Clinical Phenotype: Hyperlipoproteinemia Type IIa
Position: (GRCh38/hg38):Chr19:44907759 G>C
Position: (GRCh37/hg19):Chr19:45411016 G>C
Transcript: NM_000041; ENSG00000130203
dbSNP ID: NA
Coding/Non-Coding: Non-Coding
DNA Change: Substitution
Expected RNA Consequence: Splicing Alteration
Expected Protein Consequence: Deletion
Reference Isoform: APOE Isoform 1
Genomic Region: Intron 2

Findings

This variant was identified in a French patient in a cohort of nearly 6,000 unrelated individuals with primary dyslipidemia (Abou Khalil et al., 2022). The carrier had elevated low-density lipoprotein (LDL) cholesterol in blood and was diagnosed with autosomal dominant hypercholesterolemia, also known as hyperlipoproteinemia type IIa (HLPP2a). They did not carry mutations in the genes most commonly associated with HLPP2a—LDLR, PCSK9, APOB—and their weighted polygenic risk score was low (decile II), indicating a strong probability of the disease being due to a single gene. Their APOE genotype was APOE3/E4.

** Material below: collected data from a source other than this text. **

(** Selecting a period that has no file is answered at once: the default
    snapshot of that period replaces the data, the charts are destroyed and
    a timer is set, and nothing is awaited from the network. *)
Theorem onPeriodChange_unknown_period `{JsRuntime} (period : num) (env : Env)
    (w : World) :
  period ∉ [lit 30; lit 60; lit 90] ->
  onPeriodChange period env w
  = loadClinicData_next (getDefaultData period env) (with_selectedPeriod period w).
Proof.
  intros Hp. unfold onPeriodChange, loadClinicData, getClinicDataByPeriod.
  destruct (fileMap_period period) as [(Hin & _)|(_ & ->)]; [contradiction|].
  reflexivity.
Qed.

Lemma onPeriodChange_unknown_period_witness :
  let w := @onPeriodChange EvalRuntime.runtime (lit 45) failingEnv
             (newComponent ∅) in
  reportingPeriod (clinicData w) = "45 days" /\ inflight w = [] /\
  timers w = 1%nat.
Proof.
  intros w. subst w.
  rewrite (@onPeriodChange_unknown_period EvalRuntime.runtime (lit 45) failingEnv
             (newComponent ∅)) by by_evaluation.
  repeat split.
Defined.

Lemma outcome_of_body `{JsRuntime} period env url body :
  property fileMap period = Some url ->
  network env url = HttpOk body ->
  outcome (getClinicDataByPeriod period env) = Next body.
Proof.
  intros Hurl Hok. unfold getClinicDataByPeriod. rewrite Hurl.
  destruct (fileMap_period period) as [(_ & url' & Hurl' & Hne)|(_ & Hnone)];
    [|congruence].
  assert (url' = url) as -> by congruence.
  rewrite (not_truthy_url _ Hne).
  unfold Rx.catchError, Rx.map, http_get. cbn. now rewrite Hok.
Qed.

The variant was absent from the gnomAD variant database.

Biological Effect

The biological effect of this variant is unknown, but it is predicted to destroy the intron 2 acceptor splice site which could lead to skipping of exon 2 or other splicing alterations (Abou Khalil et al., 2022). Consistently, the computational algorithm Mutation Taster predicted it is disease-causing, and its PHRED-scaled CADD score (33), which integrates diverse information in silico, was well above 20, suggesting a deleterious effect.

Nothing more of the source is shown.